The Java™ Virtual Machine (JVM) caches DNS lookups. When the JVM resolves an IP address for a hostname, it caches the IP address for a specified period, which is known as the time to live (TTL). Some Java configurations set the JVM TTL so that it never refreshes a hostname’s IP address until the JVM is restarted. An example configuration is one that has a security manager.

Workaround

Because Event Streams uses Kafka bootstrap server URLs with multiple IP addresses for high availability, not all the broker IP addresses are known to the Kafka client, which prevents failover to a working broker. In these cases, a failover requires a requery of the IP addresses for the broker URLs to get a working IP address. You are recommended to configure your JVM with a TTL value of 30 to 60 seconds. This value ensures that if a bootstrap server’s IP address has issues, the Kafka client is able to look up and use a new IP address by querying the DNS.

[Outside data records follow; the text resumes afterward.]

(* ===================================================================== *)
(*  casters-tool: the frontend modules (api.js, cache.js, app.js) as a   *)
(*  shallow embedding, and the properties of the specification.          *)
(*                                                                       *)
(*  Layout: JavaScript values; the promise/exception monad; the          *)
(*  IndexedDB-backed EventCache; the REST client API; the controller     *)
(*  functions of app.js (navigation, rankings sort, playoff renderers);  *)
(*  then the theorems, grouped by module.                                *)
(* ===================================================================== *)

From stdpp Require Import gmap strings list fin_maps pretty sorting.
From Stdlib Require Import ZArith Lia Ascii.

Local Open Scope string_scope.
Local Open Scope list_scope.
Local Open Scope Z_scope.
#[local] Set Warnings "-register-all".

(* --------------------------------------------------------------------- *)
(*  JavaScript values                                                    *)
(* --------------------------------------------------------------------- *)

(** The values that cross the module boundaries are the ones JSON and the
    structured clone carry.  Numbers are the integral ones.  An object is
    the finite map of its own properties; an array is the object of its
    indices.  Property names are ordinary data-property names. *)
Inductive value : Type :=
  | VUndefined
  | VNull
  | VBool (b : bool)
  | VNum (n : Z)
  | VStr (s : string)
  | VObj (fields : gmap string value).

See the following example from the java.security file:

# The Java-level namelookup cache policy for successful lookups:
#
# any negative value: caching forever
# any positive value: the number of seconds to cache an address for
# zero: do not cache
#
# default value is forever (FOREVER). For security reasons, this
# caching is made forever when a security manager is set. When a security
# manager is not set, the default behavior in this implementation
# is to cache for 30 seconds.
#
# NOTE: setting this to anything other than the default value can have
#       serious security implications. Do not set it unless
#       you are sure you are not exposed to DNS spoofing attack.
#
#networkaddress.cache.ttl=-1

How to modify the JVM's TTL

  • To modify the JVM's TTL for all applications, set the networkaddress.cache.ttl value in the <$JAVA_HOME>/jre/lib/security/java.security file.

  • To modify the JVM TTL for a specific application, set the networkaddress.cache.ttl in your application code.

    java.security.Security.setProperty("networkaddress.cache.ttl" , "30");
    

Java Kafka calls might time out

Problem

Sometimes a Kafka Java client call fails to find Kafka. The cause of failure is that the Kafka client determined the same failing IP address for each of the bootstrap servers. The Kafka client tries each broker’s IP address (which is the same failing IP address) and incorrectly determines that Kafka is down. The Kafka client uses the first IP address that is returned in the list if multiple IP addresses are returned in the DNS query.

Workaround

Retry your calls after you wait long enough for the JVM DNS cache for the broker URLs to expire. On subsequent Kafka calls, a working broker IP address is returned from the DNS query.

A Kafka Improvement Proposal (KIP) #302 (available as an option from Kafka 2.1.1 and included by default from 2.6.0) ensures that Kafka clients try all available broker IP addresses and not a subset, so a failure in a single IP address does not cause a failure.

You need to opt into this functionality by using one of the following methods:

  • Specify a new allowed value in the Consumer and Producer properties of the configuration parameter client.dns.lookup:

    client.dns.lookup: "use_all_dns_ips" 
    
  • Use the constants CommonClientConfigs.CLIENT_DNS_LOOKUP_CONFIG: ClientDnsLookup.USE_ALL_DNS_IPS.

Topics and partitions

  • Topic names are restricted to a maximum of 200 characters.
  • The default number of partitions for a topic is one.

Creating and deleting topics in Kafka

In Kafka, topic creation and deletion are asynchronous operations that might take some time to complete. Avoid usage patterns that rely on the rapid creation and deletion of topics, or on the rapid deletion and re-creation of topics.